# Watson - So Excited!



## NoDivision (Aug 29, 2010)

I am posting this now, because I am too excited! 

Not excited about my loooooong drive tomorrow, but I am excited because Watson (Wolverine XD) will be coming home! 

Watch this spot for new baby pictures :3


----------



## Hedgehog Grove (Jul 21, 2010)

woohoo yay cant wait to see some pics of him when you get him home and settled. So excited for you  bring on those pics lol


----------



## cylaura (Jan 13, 2011)

Yayyyyy can't wait to see little Watson! So excited for you!

And, of course, I can't wait for pictures.


----------



## PJM (May 7, 2010)

Woohooo! Excited for you!


----------



## NoDivision (Aug 29, 2010)

Updating to report that Watson and I just arrived home safely. He did okay on the drive home - we stopped about halfway at a nice rest stop and I took him out and went back into some trees back from the road to hold him and let him get a bit of fresh air. 

He is still shy around me, and he's quilling as well so he's probably a bit overwhelmed, but he is absolutely gorgeous and I'm thrilled to have him. Thank you to Midevalmiss for letting me give this little guy a new home - I know you guys will miss him but he's already very very loved here.


----------



## Hedgehog Grove (Jul 21, 2010)

So glad you both made it home safely, can't wait for some pics when he is all settled in  He will come ot love you as much as you do him in time I am sure.


----------



## CritterHeaven (Feb 21, 2011)

Congratulations!! It sounds like he is home....


----------



## PJM (May 7, 2010)

Yay! Watson's home!!!


----------



## NoDivision (Aug 29, 2010)

He seemed okay with me taking a couple of quick pictures while he explored the cage before he found his way into his igloo


----------



## PJM (May 7, 2010)

He's beautiful! Yay!!


----------



## Midevalmiss (Apr 6, 2011)

I am so glad you guy made it back home safe. He lookes happy and I know you will love him and take good care of him  It was verry nice to meet a fellow hedgie lover


----------



## Kenzy (May 10, 2011)

He's gorgeous


----------



## rachelcolleen (Apr 15, 2011)

ohh my god he's so gorgeous! congratulations!


----------



## shetland (Sep 2, 2008)

What a beautiful baby!! I look forward to more updates.


----------



## xspiked (Feb 27, 2011)

He's so so lovely! And I love the name!
How does Sherlock feel about being a big brother?


----------



## ReginasMommy (Apr 13, 2011)

Oh he's so cute! Congrats!


----------



## CritterHeaven (Feb 21, 2011)

I love how his nose looks sort of curved, what an interesting fellow!


----------



## susanaproenca (Aug 14, 2010)

Oh wow what a gorgeous hedgie! You will love having two (I say that to everyone because it's true  ) can't wait to hear more about him!


----------



## NoDivision (Aug 29, 2010)

His nose was just like that because he was investigating that ball, I think ^_^

So far, Sherlock doesn't seem too happy. He didn't seem too happy even before Watson came home, because I was moving things around, etc, and he could tell change was coming. I think he is used to being an only hog :roll: He got lots of cuddle time last night, but then he hardly touched his food :\


----------



## LarryT (May 12, 2009)

He is stunning,congrats!  and so clean.


----------



## PJM (May 7, 2010)

I love your new signature!


----------



## NoDivision (Aug 29, 2010)

Thanks! They are quite the striking pair.

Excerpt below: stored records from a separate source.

Lemma wp_random_mode n Q E k : Inv n k →
  (∃ v, Z.min (Mintrans g) (Maxtrans g) ≤ v ≤ Z.max (Mintrans g) (Maxtrans g) ∧ v mod mult = 0) →
  (∀ o l k', Inv n k' → chosen M_RANDOM o l → Q (Some (o, l)) g k') → (∀ k', Inv n k' → mult ≠ 1 → Q None g k') →
  wp (random_ fptr mult laststart lastend) Q E g k.
Proof.
  intros Hk (w & Hw & Hwz) Hok Hno. pose proof lastend_bounds as Hend. unfold random_. fold flen. do 6 wp_step. wp_step.
  apply (wp_random n); [done|lia|lia|lia|unfold INT_MAX; lia| |intros Hn; by destruct (Hn w)].
  intros length k1 Hk1 Hl Hlz. cbn [fst].
  assert (Hrest : ∀ lo hi k2, Inv n k2 → 0 ≤ lo ≤ hi → hi + length ≤ flen →
    (o_opt g && (laststart <? lastend) = true → laststart < lo + length ∧ hi ≤ lastend) →
    wp (r ← random (if lo <? 0 then 0 else lo) hi mult;
        if r.2 : bool then sys (Say (RandomRangeFailed (if lo <? 0 then 0 else lo) hi mult));; mret None else mret (Some (r.1, length))) Q E g k2).
  { intros lo hi k2 Hk2 Hlo Hhi Hf. rewrite (proj2 (Z.ltb_ge lo 0)) by lia. wp_step.
    apply (wp_random n); [done|lia|lia|lia|unfold INT_MAX; lia| |].
    - intros v k3 Hk3 Hv Hvz. cbn [snd fst]. wp_step. apply Hok; [done|].
      split; [split; lia|]. pose proof minlength_bounds. split; [lia|]. intros _. unfold follows. simpl. intros Ho. specialize (Hf Ho). lia.
    - intros Hne. cbn [snd]. do 3 wp_step. apply Hno; [by apply Inv_say|]. intros H1.
      apply (Hne (Z.min lo hi)); [lia|]. rewrite H1. apply Z.mod_1_r. }
  wp_step. destruct (o_opt g && (laststart <? lastend)) eqn:Eo.
  - apply andb_true_iff in Eo as [Eo El]. bool_hyps.
    do 3 (wp_step; eapply pwp_lift; [apply ck32_ok; unfold INT_MIN, INT_MAX; lia|]).
    wp_step. destruct (Z.ltb_spec flen (lastend + length)).
    + eapply pwp_lift; [apply ck32_ok; unfold INT_MIN, INT_MAX; lia|]. wp_step.
      destruct (Z.ltb_spec (laststart - length + 1) 0); apply Hrest; try done; lia.
    + wp_step. wp_step. destruct (Z.ltb_spec (laststart - length + 1) 0); apply Hrest; try done; lia.
  - wp_step. eapply pwp_lift; [apply ck32_ok; unfold INT_MIN, INT_MAX; lia|]. wp_step. apply Hrest; [done|lia|lia|done].
Qed.
End modes.


(** ** Requests *)

(** What is true of a request before its magic number is set. *)
Record filled (path : cstr) (t acc fl offset length : Z) (req : cstr) : Prop := {
  fi_sized : sized req;
  fi_names : names req path;
  fi_type : req_type req = t;
  fi_oflags : req_oflags req = Z.lor acc fl;
  fi_offset : req_offset req = offset;
  fi_nbytes : req_nbytes req = length;
  fi_single : is_rw t = false → get_int req listio_req.r_nstrides = 1 ∧ get_int req listio_req.r_nent = 1 }.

Larry - his old momma gave him a bath before coming home to me - needless to say, the clean did not last. I am used to Sherlock, who is a clean little guy. Watson is a disaster XD I had to take him out last night and was his quills gently with a toothbrush because he had... well it looked like he'd peed in his litter and then rolled around in it. There was gross clumpy stuff all over him o_o And this morning the cage was just... gross XD


----------



## NoDivision (Aug 29, 2010)

I am starting to realize how lucky I got with Sherlock - he didn't take any time to warm up to me, we were snuggling on his first night home. 

Watson, on he other hand is going to be a challenge. The form I am most familiar with seeing him in is EXTREMELY tight prickly ball, and he huffs louder than I thought was possible! Trying not to be discouraged as it's only our second night together, but I have been spoiled XD


----------



## Hedgieonboard (Nov 15, 2009)

I don't know how I missed the thread so sorry I'm late, Congrats on Watson coming home and glad you made it back safely. He is a beautiful hedgie and I love what you did with his cage, it looks so nice and cheerful


----------



## PJM (May 7, 2010)

Don't get discouraged! Hopefully he'll calm down once he gets comfortable with you.
Once it's all over, you will remember all those huffs with fondness.  
Be patient, it could take a while.


----------



## cylaura (Jan 13, 2011)

Oops - I missed the rest of this thread until now!

Watson is such a cutie - he and Sherlock make quite a pair! Your new signature is really cute as well.  Sorry to hear he's being a bit of a grump, but I'm sure it will get better. 

Congrats again!!


----------